◆ **WHAT TO PRODUCE**
Copy all of the data below exactly as it is given.

_ _ _

Definition FORM : string := "application/x-www-form-urlencoded".
Definition JSON : string := "application/json".

  Open Scope res_scope.

  (** ** Operation index *)

Definition _get_operation_parameters (operation path_item : pyval)
    : Res (list pyval) :=
    let params : list pyval := [] in
    in_item <~ py_in "parameters" path_item ;;
    params <~ (if in_item : bool
               then p <~ py_getitem path_item "parameters" ;;
                    l <~ py_iter p ;;
                    Ok (params ++ l)%list
               else Ok params) ;;
    in_op <~ py_in "parameters" operation ;;
    params <~ (if in_op : bool
               then p <~ py_getitem operation "parameters" ;;
                    l <~ py_iter p ;;
                    Ok (params ++ l)%list
               else Ok params) ;;
    Ok params.

  (** The key under which [operations[operation_id] = ...] stores.  An
      OpenAPI [operationId] is a string and the index of this model is
      keyed by strings; lists and objects are unhashable in Python, and
      any other truthy scalar is outside the documents modelled here. *)
Definition hash_key (operation_id : pyval) : Res string :=
    match operation_id with
    | PStr s => Ok s
    | PList _ | PDict _ => Raise (TypeError "unhashable type")
    | _ => Raise (TypeError "operationId is not a string")
    end.

  (** Body of the inner loop of [_build_operation_map]. *)
Definition index_method (path : string) (path_item : pyval)
    (operations : dict operation_info) (method : string)
    : Res (dict operation_info) :=
    present <~ py_in method path_item ;;
    if negb present then Ok operations
    else
      operation <~ py_getitem path_item method ;;
      operation_id <~ py_get operation "operationId" PNone ;;
      if truthy operation_id then
        parameters <~ _get_operation_parameters operation path_item ;;
        request_body <~ py_get operation "requestBody" PNone ;;
        key <~ hash_key operation_id ;;
        Ok (dset key {| info_path := path;
                        info_method := upper method;
                        info_operation := operation;
                        info_parameters := parameters;
                        info_request_body := request_body |} operations)
      else Ok operations.

  (** Body of the outer loop. *)
Definition index_path (operations : dict operation_info)
    (entry : string * pyval) : Res (dict operation_info) :=
    for_each (index_method (fst entry) (snd entry)) METHODS operations.

Definition _build_operation_map (spec : pyval) : Res (dict operation_info) :=
    let operations := [] in
    paths <~ py_get spec "paths" (PDict []) ;;
    items <~ py_items paths ;;
    for_each index_path items operations.

  (** [SwaggerClient.__init__] with an explicit base URL and an
      already-parsed specification. *)
Definition __init__ (spec : pyval) (base_url : string)
    (auth_params : dict pyval) (auth_headers : dict string)
    (timeout : Z) (verify_ssl : bool) (max_retries retry_delay : Z)
    : Res SwaggerClient :=
    ops <~ _build_operation_map spec ;;
    Ok {| spec := spec; base_url := base_url; auth_params := auth_params;
          auth_headers := auth_headers; timeout := timeout;
          verify_ssl := verify_ssl; max_retries := max_retries;
          retry_delay := retry_delay; _operations := ops |}.

  (** Body of the loop of [_resolve_ref]: [None] is the early return. *)
Fixpoint resolve_parts (parts : list string) (current : pyval)
    : option pyval :=
    match parts with
    | [] => Some current
    | part :: rest =>
        match current with
        | PDict d => match dget part d with
                     | Some v => resolve_parts rest v
                     | None => None
                     end
        | _ => None
        end
    end.

  (** [_resolve_ref]; Python's [None] result is [PNone]. *)
Definition _resolve_ref (self : SwaggerClient) (ref : pyval) : Res pyval :=
    r <~ py_str_self ref "startswith" ;;
    if negb (prefix "#/" r) then Ok PNone
    else
      let parts := split "/" (drop_string 2 r) in
      Ok (match resolve_parts parts (spec self) with
          | Some v => v
          | None => PNone
          end).

Definition get_operation (self : SwaggerClient) (operation_id : string)
    : Res operation_info :=
    match dget operation_id (_operations self) with
    | None =>
        let available := dkeys (_operations self) in
        Raise (SwaggerClientError
                 ("Operation '" ++ operation_id ++ "' not found. " ++
                  "Available operations: " ++
                  join ", " (firstn 10 available) ++ "..."))
    | Some info => Ok info
    end.

Definition list_operations (self : SwaggerClient) : list string :=
    dkeys (_operations self).

  Section WithRuntime.
    Variable rt : PyRuntime.

    (** ** Request body *)

    (** Body of the loop over the form schema's properties. *)
Definition add_form_field (params : dict pyval) (form_data : dict pyval)
      (property : string * pyval) : Res (dict pyval) :=
      let param_name := fst property in
      let python_name := replace "-" "_" param_name in
      if dmem python_name params then
        value <~ py_getitem (PDict params) python_name ;;
        if (negb (is_None value) && negb (is_False value))%bool
        then Ok (dset param_name value form_data)
        else Ok form_data
      else if dmem param_name params then
        value <~ py_getitem (PDict params) param_name ;;
        if (negb (is_None value) && negb (is_False value))%bool
        then Ok (dset param_name value form_data)
        else Ok form_data
      else Ok form_data.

_ _ _

◆ **TASK RESPONSE**
Definition FORM : string := "application/x-www-form-urlencoded".
Definition JSON : string := "application/json".

  Open Scope res_scope.

  (** ** Operation index *)

Definition _get_operation_parameters (operation path_item : pyval)
    : Res (list pyval) :=
    let params : list pyval := [] in
    in_item <~ py_in "parameters" path_item ;;
    params <~ (if in_item : bool
               then p <~ py_getitem path_item "parameters" ;;
                    l <~ py_iter p ;;
                    Ok (params ++ l)%list
               else Ok params) ;;
    in_op <~ py_in "parameters" operation ;;
    params <~ (if in_op : bool
               then p <~ py_getitem operation "parameters" ;;
                    l <~ py_iter p ;;
                    Ok (params ++ l)%list
               else Ok params) ;;
    Ok params.

  (** The key under which [operations[operation_id] = ...] stores.  An
      OpenAPI [operationId] is a string and the index of this model is
      keyed by strings; lists and objects are unhashable in Python, and
      any other truthy scalar is outside the documents modelled here. *)
Definition hash_key (operation_id : pyval) : Res string :=
    match operation_id with
    | PStr s => Ok s
    | PList _ | PDict _ => Raise (TypeError "unhashable type")
    | _ => Raise (TypeError "operationId is not a string")
    end.

  (** Body of the inner loop of [_build_operation_map]. *)
Definition index_method (path : string) (path_item : pyval)
    (operations : dict operation_info) (method : string)
    : Res (dict operation_info) :=
    present <~ py_in method path_item ;;
    if negb present then Ok operations
    else
      operation <~ py_getitem path_item method ;;
      operation_id <~ py_get operation "operationId" PNone ;;
      if truthy operation_id then
        parameters <~ _get_operation_parameters operation path_item ;;
        request_body <~ py_get operation "requestBody" PNone ;;
        key <~ hash_key operation_id ;;
        Ok (dset key {| info_path := path;
                        info_method := upper method;
                        info_operation := operation;
                        info_parameters := parameters;
                        info_request_body := request_body |} operations)
      else Ok operations.

  (** Body of the outer loop. *)
Definition index_path (operations : dict operation_info)
    (entry : string * pyval) : Res (dict operation_info) :=
    for_each (index_method (fst entry) (snd entry)) METHODS operations.

Definition _build_operation_map (spec : pyval) : Res (dict operation_info) :=
    let operations := [] in
    paths <~ py_get spec "paths" (PDict []) ;;
    items <~ py_items paths ;;
    for_each index_path items operations.

  (** [SwaggerClient.__init__] with an explicit base URL and an
      already-parsed specification. *)
Definition __init__ (spec : pyval) (base_url : string)
    (auth_params : dict pyval) (auth_headers : dict string)
    (timeout : Z) (verify_ssl : bool) (max_retries retry_delay : Z)
    : Res SwaggerClient :=
    ops <~ _build_operation_map spec ;;
    Ok {| spec := spec; base_url := base_url; auth_params := auth_params;
          auth_headers := auth_headers; timeout := timeout;
          verify_ssl := verify_ssl; max_retries := max_retries;
          retry_delay := retry_delay; _operations := ops |}.

  (** Body of the loop of [_resolve_ref]: [None] is the early return. *)
Fixpoint resolve_parts (parts : list string) (current : pyval)
    : option pyval :=
    match parts with
    | [] => Some current
    | part :: rest =>
        match current with
        | PDict d => match dget part d with
                     | Some v => resolve_parts rest v
                     | None => None
                     end
        | _ => None
        end
    end.

  (** [_resolve_ref]; Python's [None] result is [PNone]. *)
Definition _resolve_ref (self : SwaggerClient) (ref : pyval) : Res pyval :=
    r <~ py_str_self ref "startswith" ;;
    if negb (prefix "#/" r) then Ok PNone
    else
      let parts := split "/" (drop_string 2 r) in
      Ok (match resolve_parts parts (spec self) with
          | Some v => v
          | None => PNone
          end).

Definition get_operation (self : SwaggerClient) (operation_id : string)
    : Res operation_info :=
    match dget operation_id (_operations self) with
    | None =>
        let available := dkeys (_operations self) in
        Raise (SwaggerClientError
                 ("Operation '" ++ operation_id ++ "' not found. " ++
                  "Available operations: " ++
                  join ", " (firstn 10 available) ++ "..."))
    | Some info => Ok info
    end.

Definition list_operations (self : SwaggerClient) : list string :=
    dkeys (_operations self).

  Section WithRuntime.
    Variable rt : PyRuntime.

    (** ** Request body *)

    (** Body of the loop over the form schema's properties. *)
Definition add_form_field (params : dict pyval) (form_data : dict pyval)
      (property : string * pyval) : Res (dict pyval) :=
      let param_name := fst property in
      let python_name := replace "-" "_" param_name in
      if dmem python_name params then
        value <~ py_getitem (PDict params) python_name ;;
        if (negb (is_None value) && negb (is_False value))%bool
        then Ok (dset param_name value form_data)
        else Ok form_data
      else if dmem param_name params then
        value <~ py_getitem (PDict params) param_name ;;
        if (negb (is_None value) && negb (is_False value))%bool
        then Ok (dset param_name value form_data)
        else Ok form_data
      else Ok form_data.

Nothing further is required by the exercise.